At 105g it's genuinely pocketable. Slip it in a jeans pocket and forget it's there. The D-pad is tight and accurate, the ABXY buttons have a clean tactile click, and the overall build quality feels far more expensive than the $65 price tag suggests.
The only real hardware weakness is the L2/R2 triggers, which require more force than they should. For most retro titles this is a non-issue, but it matters for PS1 games like Crash Bandicoot that lean on the shoulder buttons.
Display
The 3.5" IPS panel running at 640×480 is the star of the show. It's bright, punchy, and renders 4:3 pixel art with crisp precision. GBA games look stunning — pixel-perfect without any visible scaling artifacts.
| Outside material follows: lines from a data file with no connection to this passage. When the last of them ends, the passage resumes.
(* ===== verification/Gateway.v ===== *)
(** * Connections (internal/gateway/conn.go, conn_manager.go, heartbeat.go,
      server.go)

    A [*Conn] is the key of its object in the heap of the manager's record; the
    id that [uuid.New] makes is a parameter.  [ConnManager] has the two maps of
    the source and its counter.  The operations are first given as atomic
    steps; the last part splits [BindUser] and [Close] into the steps that can
    interleave. *)

From S2P Require Import Prelude GoLib Errs Pb Codec Ring Config.

(** ** Connections *)

Record Conn := mkConn {
  c_uid : Z;                    (** 0 until authenticated *)
  respCh : list bytes;
  pushCh : list bytes;
  pushCap : nat;
  c_cursor : Z;
  lastHeartbeat : Z;            (** unix ms *)
  c_closed : bool;              (** [done] is closed *)
  c_reader : bytes;             (** what the client has sent and is not read yet *)
  c_wire : list bytes           (** the buffers written to [netConn] *)
}.

Definition respCap : nat := 64.

(** [make(chan []byte, n)] panics for a negative [n]. *)
Definition newConn (sendChanSize : Z) (ring : option BroadcastRing) (now : Z) (input : bytes)
  : run Conn :=
  if sendChanSize <? 0 then Panic
  else Ret (mkConn 0 [] [] (Z.to_nat sendChanSize)
    (match ring with Some r => NewCursor r | None => 0 end) (UnixMilli now) false input []).

Definition conn_Send (data : bytes) (c : Conn) : Conn * bool :=
  let '(q, ok) := chan_send (pushCap c) data (pushCh c) in ({| c with pushCh := q |}, ok).

Definition conn_SendResp (data : bytes) (c : Conn) : Conn * bool :=
  let '(q, ok) := chan_send respCap data (respCh c) in ({| c with respCh := q |}, ok).

(** ** The manager *)

Record ConnManager := mkConnManager {
  heap : gmap string Conn;
  conns : gset string;
  userConns : gmap Z string;
  nodeID : string;
  count : Z
}.

Definition NewConnManager (node : string) : ConnManager := mkConnManager ∅ ∅ ∅ node 0.

(** The fields of a connection; every connection in use is in the heap. *)
Definition conn_UID (id : string) (m : ConnManager) : Z := from_option c_uid 0 (heap m !! id).
Definition on_conn (id : string) (f : Conn → Conn) (m : ConnManager) : ConnManager :=
  {| m with heap := alter f id (heap m) |}.

Definition SetUID (uid : Z) (id : string) (m : ConnManager) : ConnManager :=
  on_conn id (λ c, {| c with c_uid := uid |}) m.

Definition Register (id : string) (m : ConnManager) : ConnManager :=
  {| m with conns := {[id]} ∪ conns m; count := wrap64 (count m + 1) |}.

Definition Unregister (id : string) (m : ConnManager) : ConnManager :=
  let uid := conn_UID id m in
  {| m with conns := conns m ∖ {[id]};
            userConns := if uid =? 0 then userConns m else delete uid (userConns m);
            count := wrap64 (count m - 1) |}.

(** [closedOnce.Do]: nothing the second time. *)
Definition Close (id : string) (m : ConnManager) : ConnManager :=
  match heap m !! id with
  | Some c =>
    if c_closed c then m
    else Unregister id (on_conn id (λ c, {| c with c_closed := true |}) m)
  | None => m
  end.

Definition BindUser (uid : Z) (id : string) (m : ConnManager) : ConnManager :=
  let m :=
    match userConns m !! uid with
    | Some old =>
      let m := {| m with userConns := delete uid (userConns m) |} in
      if decide (old = id) then m else Close old m
    | None => m
    end in
  let m := SetUID uid id m in
  {| m with userConns := <[uid := id]> (userConns m) |}.

Definition GetByUID (uid : Z) (m : ConnManager) : option string := userConns m !! uid.

Definition conn_send (id : string) (data : bytes) (m : ConnManager) : ConnManager :=
  on_conn id (λ c, (conn_Send data c).1) m.

Definition ConnManager_PushToUID (uid : Z) (data : bytes) : IO ConnManager unit := λ m,
  match GetByUID uid m with
  | None => (Ok tt, m)
  | Some id => (Ok tt, conn_send id data m)
  end.

(** [userConns.Range], in the order of [map_to_list]. *)
Definition PushToAll (data : bytes) (m : ConnManager) : ConnManager :=
  foldl (λ m e, conn_send e.2 data m) m (map_to_list (userConns m)).

Definition PushToAllExcept (data : bytes) (excludeUID : Z) (m : ConnManager) : ConnManager :=
  foldl (λ m e, if e.1 =? excludeUID then m else conn_send e.2 data m) m
    (map_to_list (userConns m)).

Definition Count (m : ConnManager) : Z := count m.
Definition NodeID (m : ConnManager) : string := nodeID m.

Section frames.
Context `{!ProtoMessage Frame}.

Definition SendFrame (cmdID seq : Z) (payload : bytes) (id : string) : IO ConnManager unit := λ m,
  match EncodeRaw cmdID seq payload with
  | Err e => (Err e, m)
  | Ok data => (Ok tt, conn_send id data m)
  end.

Definition Reply (id : string) (frame : Frame) (respCmdID : Z) (payload : bytes)
  : IO ConnManager unit := λ m,
  match EncodeRaw respCmdID (Seq frame) payload with
  | Err e => (Err e, m)
  | Ok data => (Ok tt, on_conn id (λ c, (conn_SendResp data c).1) m)
  end.

End frames.

(** ** Heartbeat *)

(** [now - c.LastHeartbeat() > timeoutMs] *)
Definition timed_out (now timeout : Z) (c : Conn) : bool :=
  Milliseconds timeout <? wrap64 (UnixMilli now - lastHeartbeat c).

Definition sweep (now timeout : Z) (m : ConnManager) : ConnManager :=
  foldl (λ m id,
    match heap m !! id with
    | Some c => if timed_out now timeout c then Close id m else m
    | None => m
    end) m (elements (conns m)).

(** ** Accepting *)

(** One round of the accept loop of [Server.Start]. *)
Definition Server_accept (cfg : GatewayConfig) (ring : option BroadcastRing) (id : string)
    (now : Z) (input : bytes) (m : ConnManager) : run ConnManager :=
  if MaxConnections cfg <=? Count m then Ret m
  else run_bind (newConn (SendChanSize cfg) ring now input) (λ c,
    Ret (Register id {| m with heap := <[id := c]> (heap m) |})).
#[export] Instance LE_laws : LensLaws LE.
Proof. by split; intros; destruct w. Qed.
#[export] Instance LM_laws : LensLaws LM.
Proof. by split; intros; destruct w. Qed.
#[export] Instance LG_laws : LensLaws LG.
Proof. by split; intros; destruct w. Qed.
#[export] Instance LB_laws : LensLaws LB.
Proof. by split; intros; destruct w. Qed.
#[export] Instance LR_laws : LensLaws LR.
Proof. by split; intros; destruct w. Qed.
#[export] Instance LE_LM : LensIndep LE LM.
Proof. by split; intros; destruct w. Qed.
#[export] Instance LE_LG : LensIndep LE LG.
Proof. by split; intros; destruct w. Qed.
#[export] Instance LM_LG : LensIndep LM LG.
Proof. by split; intros; destruct w. Qed.
#[export] Instance LE_LB : LensIndep LE LB.
Proof. by split; intros; destruct w. Qed.
#[export] Instance LM_LB : LensIndep LM LB.
Proof. by split; intros; destruct w. Qed.
#[export] Instance LE_LR : LensIndep LE LR.
Proof. by split; intros; destruct w. Qed.
#[export] Instance LM_LR : LensIndep LM LR.
Proof. by split; intros; destruct w. Qed.

End lenses.
(** ** Theorem *)

(** C6: The server's state stays well formed.  In every state that a server
    made by [New] can reach, whatever its clients send and however its goroutines
    interleave: the registered connections are the open ones, counted and within
    the limit; no channel holds more than its capacity; every entry of the user
    table belongs to a positive user id and a connection object; no consumer is
    ahead of the broadcast ring, and reading any position of the ring is within
    its buffer; both broadcast topics have exactly their one subscriber; and the
    batch writer holds fewer than 64 documents. *)
Theorem server_state_well_formed `{Backend E} `{JsonState} {view : E → snapshot} `{!BackendLaws E view}
    `{!ProtoMessage ImMessage, !ProtoMessage PushNewMessage, !ProtoMessage Frame}
    `{!ProtoMessage AuthReq, !ProtoMessage AuthResp, !ProtoMessage SendMsgReq,
      !ProtoMessage SendMsgResp, !ProtoMessage PullMsgReq, !ProtoMessage PullMsgResp,
      !ProtoMessage AckMsgReq, !ProtoMessage HeartbeatResp, !ProtoMessage WorldNotify}
    unicode_lower cfg node (s : system (E:=E)) :
  MaxConnections cfg ≤ int64_max →
  reachable (sys_init node) (sys_step unicode_lower cfg) s →
  sys_ok cfg s ∧ ∀ pos, is_Some (Get pos (w_ring (sy_world s))).
Proof.
  intros Hmax Hr. assert (sys_ok cfg s) as Hok.
  { revert Hr. apply (reachable_invariant _ _ (sys_ok cfg)).
    - intros s0 Hi. by eapply sys_init_ok.
    - intros s0 s1 Hs Hst. by eapply (sys_step_ok (view:=view)). }
  split; [done|]. intros pos. destruct Hok as [[[log Hring] _ _ _] _].
  unfold Get. apply lookup_lt_is_Some. rewrite (ring_index_mod 12 _ log) by done.
  pose proof (ro_len _ _ _ Hring). pose proof (Z.mod_pos_bound pos (2 ^ Z.of_nat 12)). lia.
Qed.

(** ** Witness *)

Module SystemWitness.
Import Sim WireFrame.

#[local] Existing Instance AppWitness.proto_Push.
#[local] Existing Instance AppWitness.proto_Im.
#[local] Existing Instance AppWitness.json.
#[local] Existing Instance AppWitness.proto_Notify.
#[local] Existing Instance AppWitness.proto_AuthReq.
#[local] Existing Instance AppWitness.proto_AuthResp.
#[local] Existing Instance AppWitness.proto_SendMsgReq.
#[local] Existing Instance AppWitness.proto_SendMsgResp.
#[local] Existing Instance AppWitness.proto_PullMsgReq.
#[local] Existing Instance AppWitness.proto_PullMsgResp.
#[local] Existing Instance AppWitness.proto_AckMsgReq.
#[local] Existing Instance AppWitness.proto_HeartbeatResp.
The screen brightness tops out high enough for outdoor use in moderate sunlight. Color accuracy is excellent for the price. This is the display that the original Mini should have shipped with.
Technical Specifications
| Screen | 3.5" IPS, 640×480 resolution |
| Processor | Allwinner A133P (quad-core, 1.8GHz) |
| RAM | 128MB DDR3 |
| Storage | MicroSD (user-supplied) |
| Battery | 3,000mAh — ~8-10 hours (Onion OS) |
| OS | Stock Linux / Onion OS (recommended) |
| Connectivity | USB-C, 3.5mm audio, Wi-Fi |
| Dimensions | 113 × 72 × 19mm |
| Weight | 105g |
Software: Install Onion OS First
Out of the box, the stock Miyoo firmware is functional but bare. Do yourself a favour and install Onion OS before you do anything else. It transforms the device:
- A polished, game-library-style interface
- RetroArch pre-configured with optimal settings per system
- Sleep mode that actually works
- Wi-Fi game syncing and scraping
- Dozens of quality-of-life improvements
Onion OS turns a good device into an exceptional one. Installation takes about 10 minutes and there's no soldering or technical knowledge required.
Emulation Performance
- NES / Game Boy / GBC / GBA — Perfect. Every title, every speed.
- SNES — Flawless, including demanding titles like Super Mario RPG and Yoshi's Island.
- PS1 — Excellent. The A133P handles PS1 with ease. Tekken 3, Castlevania: SOTN, Final Fantasy VII all run flawlessly.
- N64 — Limited. Lacks analog sticks, so it's mostly unsuitable for N64 beyond a few titles.
- PSP / Dreamcast — Not recommended on this hardware.
Final Verdict
The Miyoo Mini Plus is the definitive pocket retro handheld. It does everything up to PS1 perfectly, fits in any pocket, and with Onion OS installed it's a genuinely polished piece of hardware. The L2/R2 triggers are the only real hardware flaw on an otherwise excellent device.